PROCESSATI PER MAFIA, CORRUZIONE O PECULATO: CARICHE ISTITUZIONALI RICOPERTE DA DIRIGENTI O POLITICI SALVE. CRITICARE L'AUTORITÀ POLITICA E IL SUO CONSIGLIERE DEL GOVERNO DA SINDACALISTA MILITARE: CARICA ELETTIVA PERSA A VITA.

12.02.2026

In Italia dirigenti e rappresentanti politici, anche se indagati, rinviati a giudizio o condannati, fino al terzo grado per reati di eccezionale gravità – quali associazione di tipo mafioso, corruzione, peculato o truffa aggravata ai danni dello Stato – possono continuare a ricoprire cariche istituzionali.

Allo stesso tempo, un sindacalista militare eletto può essere colpito da una decadenza definitiva e perpetua da ogni incarico sindacale per aver espresso, nell'esercizio dell'attività sindacale, una critica rivolta all'autorità politica del governo e a un suo consigliere, nel contesto delle trattative contrattuali 2022–2024.

Una contraddizione grave, che pone seri interrogativi sul rispetto della libertà sindacale e della libertà di espressione nel comparto militare.

Dinanzi al TAR Sicilia – Palermo è pendente un giudizio di particolare rilievo costituzionale sulla legittimità della decadenza automatica dalle cariche sindacali elettive conseguente all'irrogazione di una sanzione disciplinare di Stato.

Il ricorso è stato promosso da ITAMIL Esercito e da Girolamo Foti, già Segretario Generale eletto, destinatario di un provvedimento che gli preclude a vita qualsiasi funzione rappresentativa, senza alcuna valutazione del nesso tra la sanzione disciplinare e l'attività sindacale svolta.

A sostegno del ricorso sono intervenuti anche USAMi Aeronautica, SINAFI e L.R.M. – Libera Rappresentanza dei Militari, con l'obiettivo comune di tutelare le garanzie costituzionali connesse all'esercizio dell'attività sindacale dei militari.

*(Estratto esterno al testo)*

Lemma createInputs_fold comps : ∀ count cm ws,
  roleOf ws self = Some role →
  self ∈ dom (blockDB ws) →
  (role ≠ Call → is_Some (displayNames_ (getBlock ws self))) →
  Forall (λ c, isInvalid (parseComponent c) = false) comps →
  let tys := componentTypes comps in
  let used := take (List.length tys) (drop count (argumentIds_ (getBlock ws self))) in
  List.length used = List.length tys →
  Forall (λ id, id ≠ "") used →
  NoDup used →
  Forall (λ id, cmGet id cm ≠ Some None) used →
  ∃ ws' cm',
    forOf (createInput self) (count, cm) comps ws
    = (ws', Return (count + List.length tys, cm'))
    ∧ rebuilt ws cm used tys ws' cm'.
Proof.
  induction comps as [|comp comps IH];
    intros count cm ws Hrole Hdom Hnames Hvalid tys used Hlen Hne Hnd Hnull.
  { exists ws, cm. cbn [forOf]. unfold ret, mret, M_ret. rewrite Nat.add_0_r.
    split; [done|]. split_and!; try done.
    exists []. split_and!; [by rewrite app_nil_r|done|].
    intros j id c ty Hj. subst used tys. cbn in Hj. by rewrite take_0, lookup_nil in Hj. }
  apply Forall_cons in Hvalid as [Hvalid1 Hvalid].
  cbn [forOf]. subst tys used. rewrite componentTypes_cons in *.
  destruct (parseComponent comp) as [text|ty labelText|bad] eqn:Hparse; [| |done].
  - (* a label *)
    cbn [argumentTypeOf] in *.
    destruct (createInput_label role self count cm comp text ws Hparse Hrole)
      as (ws1 & lbl & Hrun & HL & Hlbl).
    rewrite (bind_return _ _ _ _ _ Hrun).
    assert (Hq1 : quiet ws ws1).
    { pose proof (quiet_createInput self (count, cm) comp ws) as H. by rewrite Hrun in H. }
    assert (Hk1 : keepsParent self ws ws1).
    { pose proof (kp_createInput self (count, cm) comp ws) as H. by rewrite Hrun in H. }
    assert (Hf1 := quiet_frame _ _ Hq1).
    assert (Hids : argumentIds_ (getBlock ws1 self) = argumentIds_ (getBlock ws self))
      by by apply frame_argumentIds.
    assert (Hrole1 : roleOf ws1 self = Some role) by by rewrite (frame_roleOf ws ws1).
    assert (Hdom1 : self ∈ dom (blockDB ws1)) by by apply (frame_in_dom ws).
    assert (Hnames1 : role ≠ Call → is_Some (displayNames_ (getBlock ws1 self))).
    { intros Hr. rewrite (frame_displayNames ws ws1) by done. auto. }
    specialize (IH count cm ws1 Hrole1 Hdom1 Hnames1 Hvalid). cbv zeta in IH.
    rewrite Hids in IH.
    destruct (IH Hlen Hne Hnd Hnull)
      as (ws' & cm' & Hrun' & Hq & Hk & Hadd & Hout & Hmono & Hkeys).
    exists ws', cm'. split; [done|].
    destruct Hadd as (added & Hadded & Hvn & Hreuse).
    split_and!; try done.
    + by transitivity ws1.
    + by transitivity ws1.
    + exists (lbl ++ added). split_and!.
      * by rewrite Hadded, HL, app_assoc.
      * by rewrite valueNames_app, valueNames_dummies.
      * intros j id c ty Hj Hty Hc Hr.
        destruct (Hreuse j id c ty Hj Hty Hc) as ((vi & Hvi & ?) & ? & ?).
        { by apply (reusable_frame role ws ws1). }
        split_and!; try done. exists vi. split; [set_solver|done].
  - (* an argument marker *)
    cbn [argumentTypeOf List.length] in *.
    destruct (argumentIds_ (getBlock ws self) !! count) as [id|] eqn:Hid.
    2:{ apply lookup_ge_None in Hid. rewrite drop_ge in Hlen by done. done. }
    rewrite (drop_S _ _ _ Hid) in *. cbn [take] in *.
    apply Forall_cons in Hne as [Hne1 Hne]. apply NoDup_cons in Hnd as [Hnd1 Hnd].
    apply Forall_cons in Hnull as [Hnull1 Hnull].
    destruct (createInput_argument role self count cm comp ty labelText id ws)
      as (ws1 & cm1 & vi & lbl & Hrun & HL & Hname & Hkind & Hlbl & Hnone & Hcases & Hre);
      try done.
    rewrite (bind_return _ _ _ _ _ Hrun).
    assert (Hq1 : quiet ws ws1).
    { pose proof (quiet_createInput self (count, cm) comp ws) as H. by rewrite Hrun in H. }
    assert (Hk1 : keepsParent self ws ws1).
    { pose proof (kp_createInput self (count, cm) comp ws) as H. by rewrite Hrun in H. }
    assert (Hf1 := quiet_frame _ _ Hq1).
    assert (Hids : argumentIds_ (getBlock ws1 self) = argumentIds_ (getBlock ws self))
      by by apply frame_argumentIds.
    set (tys := componentTypes comps) in *.
    set (used := take (List.length tys) (drop (S count) (argumentIds_ (getBlock ws self)))) in *.
    assert (Hget1 : ∀ k, k ≠ id → cmGet k cm1 = cmGet k cm).
    { intros k Hkne. destruct Hcases as [->| ->]; [done|]. by apply cmGet_cmSet_ne. }
    assert (Hrole1 : roleOf ws1 self = Some role) by by rewrite (frame_roleOf ws ws1).
    assert (Hdom1 : self ∈ dom (blockDB ws1)) by by apply (frame_in_dom ws).
    assert (Hnames1 : role ≠ Call → is_Some (displayNames_ (getBlock ws1 self))).
    { intros Hr. rewrite (frame_displayNames ws ws1) by done. auto. }
    specialize (IH (S count) cm1 ws1 Hrole1 Hdom1 Hnames1 Hvalid). cbv zeta in IH.
    rewrite Hids in IH. fold tys used in IH.
    destruct IH as (ws' & cm' & Hrun' & Hq & Hk & Hadd & Hout & Hmono & Hkeys).
    { cbn in Hlen. lia. }
    { done. }
    { done. }
    { apply Forall_forall. intros k Hin.
      rewrite Hget1; [by eapply Forall_forall in Hnull|]. intros ->. done. }
    exists ws', cm'. split.
    { rewrite Hrun'. do 2 f_equal. f_equal. lia. }
    destruct Hadd as (added & Hadded & Hvn & Hreuse).
    split_and!.
    + by transitivity ws1.
    + by transitivity ws1.
    + exists (vi :: lbl ++ added). split_and!.
      * rewrite Hadded, HL. by rewrite <- app_assoc.
      * rewrite valueNames_value, valueNames_app, valueNames_dummies by done.
        by rewrite Hname, Hvn.
      * intros [|j] id' c ty' Hj Hty Hc Hr; cbn in Hj, Hty.
        -- injection Hj as <-. injection Hty as <-.
           destruct (Hre c Hc Hr) as (-> & Ht & Hp).
           split_and!.
           ++ exists vi. split; [left|done].
           ++ by apply Hk.
           ++ rewrite Hout by done. apply cmGet_cmSet_eq.
        -- assert (Hne' : id' ≠ id).
           { intros ->. apply Hnd1. by eapply list_elem_of_lookup_2. }
           destruct (Hreuse j id' c ty' Hj Hty) as ((vi' & Hvi' & ?) & ? & ?).
           { unfold savedBlock. rewrite Hget1 by done. apply Hc. }
           { by apply (reusable_frame role ws ws1). }
           split_and!; try done. exists vi'. split; [set_solver|done].
    + intros k Hnot. apply not_elem_of_cons in Hnot as [Hk1' Hk2].
      rewrite Hout by done. by apply Hget1.
    + intros k v Hkv. apply Hmono in Hkv.
      destruct Hcases as [->| ->]; [done|].
      rewrite cmGet_cmSet in Hkv. by case_decide.
    + rewrite Hkeys. destruct Hcases as [->| ->]; [done|].
      destruct (savedBlock cm id) as [c|] eqn:Hsb.
      * apply cmSet_keys_present. by eapply savedBlock_key.
      * by rewrite Hnone.
Qed.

La normativa vigente prevede infatti che una sanzione disciplinare di Stato – anche derivante da fatti estranei all'attività sindacale – determini automaticamente e definitivamente la perdita di una carica sindacale elettiva, configurando una vera e propria interdizione permanente dalla rappresentanza.

Un meccanismo rigido e sproporzionato che, come evidenziato in udienza, produce un effetto fortemente dissuasivo sull'assunzione di incarichi sindacali, incidendo non solo sui dirigenti, ma anche sui militari rappresentati.

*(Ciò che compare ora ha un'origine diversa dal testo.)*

Inductive Event : Type :=
| EvTime                                        (* time.time() *)
| EvLog (lvl : Level) (msg : string)            (* logging.<lvl>(msg) *)
| EvAuthSignIn (email password : string)        (* client.auth.sign_in(...) *)
| EvExecute (q : Query)                         (* <builder>.execute() *)
| EvRequestsDelete (target : string) (q : Query)(* requests.delete(target, ...) *)
| EvRequestsPost (url : string) (body : Dict).  (* requests.post(url, json=body) *)

Definition is_time (e : Event) : bool :=
  match e with EvTime => true | _ => false end.
Definition is_auth_sign_in (e : Event) : bool :=
  match e with EvAuthSignIn _ _ => true | _ => false end.
Definition is_execute (e : Event) : bool :=
  match e with EvExecute _ => true | _ => false end.
Definition is_requests (e : Event) : bool :=
  match e with EvRequestsDelete _ _ | EvRequestsPost _ _ => true | _ => false end.
Definition is_error_log (e : Event) : bool :=
  match e with EvLog ERROR _ => true | _ => false end.

Fixpoint count (p : Event -> bool) (tr : list Event) : nat :=
  match tr with
  | [] => 0
  | e :: tr' => (if p e then 1 else 0) + count p tr'
  end.

(** ** Domain models

    The domain classes ([ServiceInfo], [NodeInfo], [Finding], ...) are defined
    outside this module.  Each is represented by what the data-access layer
    reads from it: the attributes it accesses and the mapping its [.dict()]
    returns. *)

(** [ServiceInfo], with the attributes read by [to_service]. *)
Record ServiceInfo : Type := mkServiceInfo {
  svc_name : JSON;
  service_type : JSON;
  svc_namespace : JSON;
  classification : JSON;
  svc_deleted : JSON;
  service_config : option JSON;      (* Some c: a config object whose .dict() is c *)
  total_pods : JSON;
  ready_pods : JSON
}.

(** [NodeInfo], [NamespaceInfo] and [ScanReportRow]: only [.dict()] is used. *)
Record NodeInfo : Type := mkNodeInfo { node_dict : Dict }.
Record NamespaceInfo : Type := mkNamespaceInfo { namespace_dict : Dict }.
Record ScanReportRow : Type := mkScanReportRow { scan_row_dict : Dict }.

(** [JobInfo] and [HelmRelease]: [.dict()] and [get_service_key()]. *)
Record JobInfo : Type := mkJobInfo {
  job_dict : Dict;
  job_service_key : JSON
}.
Record HelmRelease : Type := mkHelmRelease {
  helm_dict : Dict;
  helm_service_key : JSON
}.

(** [ClusterStatus]: the attributes [last_alert_at] and [light_actions] and
    the remaining fields of [.dict()]. *)
Record ClusterStatus : Type := mkClusterStatus {
  last_alert_at : option JSON;
  light_actions : list JSON;
  status_fields : Dict
}.
(** X10: a container saved by the fallback cannot serve as a template: its
    mesh and its material have no name, so the patch path given that file
    reports that it found no face texture, returns [False] and writes
    nothing.  (The empty string is its own lower case.) *)
Theorem standalone_is_no_template (w w1 : World)
    (image_path output_path patched_path : string)
    (face_texture warped_face : ndarray byte) (face_mask : ndarray2 byte) :
  str_lower EmptyString = EmptyString ->
  generate_standalone_avatar image_path face_texture output_path w
    = (Ok true, w1) ->
  exists w2,
    replace_texture_in_glb output_path warped_face face_mask patched_path w1
      = (Ok false, w2) /\
    stderr w2 = stderr w1 ++ [Error_no_suitable_face_skin_texture] /\
    files w2 = files w1.
Proof.
  intros Hlower Hrun.
  destruct (generate_standalone_success_inv _ _ _ _ _ Hrun)
    as (png & _ & Hinst & _ & _ & _ & Hfiles).
  eexists. split.
  - unfold replace_texture_in_glb, GLTF2_load, on_local, eprint. st_unfold.
    rewrite Hinst. simpl. rewrite Hfiles, lookup_insert_eq.
    rewrite (find_skin_image_index_no_match (standalone_gltf png)).
    + reflexivity.
    + simpl. unfold is_head_mesh. simpl. rewrite Hlower. reflexivity.
    + simpl. unfold is_skin_material. simpl. rewrite Hlower. reflexivity.
  - simpl. auto.
Qed.
End StandaloneReadBack.

(** ** The path of the loose texture *)

Lemma replace_go_absent (old new s : string) :
  contains old s = false -> replace_go old new 0 s = s.
Proof.
  induction s as [|c s IH]; [reflexivity|].
  intros Hc.
  change (String.prefix old (String c s) || contains old s = false) in Hc.
  apply orb_false_elim in Hc as [Hp Hs].
  cbn [replace_go]. rewrite Hp, (IH Hs). reflexivity.
Qed.

Lemma append_cons (c : ascii) (s t : string) :
  String.append (String c s) t = String c (String.append s t).
Proof. reflexivity. Qed.

Lemma append_nil (t : string) : String.append EmptyString t = t.
Proof. reflexivity. Qed.

Lemma prefix_glb_app (s : string) :
  String.prefix ".glb" (String.append s ".glb") = true ->
  s = EmptyString \/ String.prefix ".glb" s = true.
Proof.
  destruct s as [|c1 [|c2 [|c3 [|c4 s]]]]; [auto| | | |];
    rewrite ?append_cons, ?append_nil; cbn [String.prefix];
    repeat match goal with
      | |- context [ascii_dec ?a ?b] => destruct (ascii_dec a b); subst
      end; try discriminate; auto.
  intros _. right. destruct s; reflexivity.
Qed.

Lemma str_replace_glb_suffix (stem : string) :
  contains ".glb" stem = false ->
  str_replace ".glb" ".png" (String.append stem ".glb")
  = String.append stem ".png".
Proof.
  unfold str_replace. induction stem as [|c stem IH]; [reflexivity|].
  intros Hc.
  change (String.prefix ".glb" (String c stem) || contains ".glb" stem = false)
    in Hc.
  apply orb_false_elim in Hc as [Hp Hs].
  change (String.append (String c stem) ".glb")
    with (String c (String.append stem ".glb")).
  change (String.append (String c stem) ".png")
    with (String c (String.append stem ".png")).
  cbn [replace_go].
  change (String c (String.append stem ".glb"))
    with (String.append (String c stem) ".glb") at 1.
  destruct (String.prefix ".glb" (String.append (String c stem) ".glb")) eqn:E.
  - apply prefix_glb_app in E as [E|E]; [discriminate|congruence].
  - rewrite (IH Hs). reflexivity.
Qed.

Lemma append_png_glb (stem : string) :
  String.append stem ".png" <> String.append stem ".glb".
Proof.
  induction stem as [|c stem IH]; [discriminate|].
  change (String.append (String c stem) ".png")
    with (String c (String.append stem ".png")).
  change (String.append (String c stem) ".glb")
    with (String c (String.append stem ".glb")).
  intros [= E]. exact (IH E).
Qed.

Section TexturePath.
Context `{Externals}.

(** X11: for an output path [stem.glb] that pygltflib saves in the binary
    format, as one file, and whose stem holds no other ".glb", a run of
    the fallback that returns [True] leaves two files side by side, the
    PNG at [stem.png] and a container at [stem.glb], and changes no other
    path. *)
Theorem generate_standalone_sibling_files (w w' : World)
    (image_path stem : string) (face_texture : ndarray byte) :
  binary_path (String.append stem ".glb") ->
  contains ".glb" stem = false ->
  generate_standalone_avatar image_path face_texture
    (String.append stem ".glb") w = (Ok true, w') ->
  exists png g,
    png_encode face_texture = Ok png /\
    files w' !! String.append stem ".png" = Some (RawFile png) /\
    files w' !! String.append stem ".glb" = Some (GLBFile g) /\
    (forall p, p <> String.append stem ".png" ->
               p <> String.append stem ".glb" ->
               files w' !! p = files w !! p).
Proof.
  intros _ Hstem Hrun.
  destruct (generate_standalone_success_inv _ _ _ _ _ Hrun)
    as (png & Henc & _ & _ & _ & _ & Hfiles).
  rewrite (str_replace_glb_suffix stem Hstem) in Hfiles.
  exists png, (standalone_gltf png). split; [exact Henc|]. rewrite Hfiles.
  split.
  { rewrite lookup_insert_ne by (apply not_eq_sym, append_png_glb).
    apply lookup_insert_eq. }
  split; [apply lookup_insert_eq|].
  intros p Hp1 Hp2. rewrite !lookup_insert_ne by congruence. reflexivity.
Qed.

(** X12: when ".glb" occurs nowhere in the output path, the texture path
    is the output path itself: a run that returns [True] has first written
    the PNG there and then saved the container over it, so that the path
    holds a container and the loose PNG is gone. *)
Theorem generate_standalone_overwrites_texture (w w' : World)
    (image_path output_path : string) (face_texture : ndarray byte) :
  contains ".glb" output_path = false ->
  generate_standalone_avatar image_path face_texture output_path w
    = (Ok true, w') ->
  str_replace ".glb" ".png" output_path = output_path /\
  exists g, files w' !! output_path = Some (GLBFile g).
Proof.
  intros Habsent Hrun.
  destruct (generate_standalone_success_inv _ _ _ _ _ Hrun)
    as (png & Henc & _ & _ & _ & _ & Hfiles).
  split; [apply replace_go_absent; exact Habsent|].
  exists (standalone_gltf png). rewrite Hfiles. apply lookup_insert_eq.
Qed.
End TexturePath.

Il sindacato militare si fonda su un'attività volontaria, priva di tutele, spesso sostenuta con sacrifici personali ed economici.

Si resta ora in attesa della decisione del TAR, auspicando che la questione venga rimessa alla Corte Costituzionale.

La vicenda sarà portata all'attenzione delle istituzioni europee " troppe articolazioni interpretative sulle sentenze del⁷ caso Foti che offrono seri spunti di riflessione".

Desta inoltre forte perplessità la linea difensiva adottata dall'Avvocatura dello Stato, apparsa secondo il nostro punto di vista fortemente concentrata sulla persona del Segretario Foti, con il rischio concreto di escluderlo dalla prossima tornata contrattuale 2025–2027.

Colpiscono infine il silenzio di larga parte dell'informazione, della politica e l'indifferenza di numerose organizzazioni sindacali militari.

In un Paese che tutela giustamente la libertà di critica di magistrati e giornalisti, appare incomprensibile l'assenza di attenzione quando a essere colpita è una carica sindacale elettiva.

Per tali ragioni, ci rivolgiamo al Capo dello Stato, affinché sia garantita pari dignità a tutti i cittadini nel rispetto della Costituzione e della legge, senza doppi standard.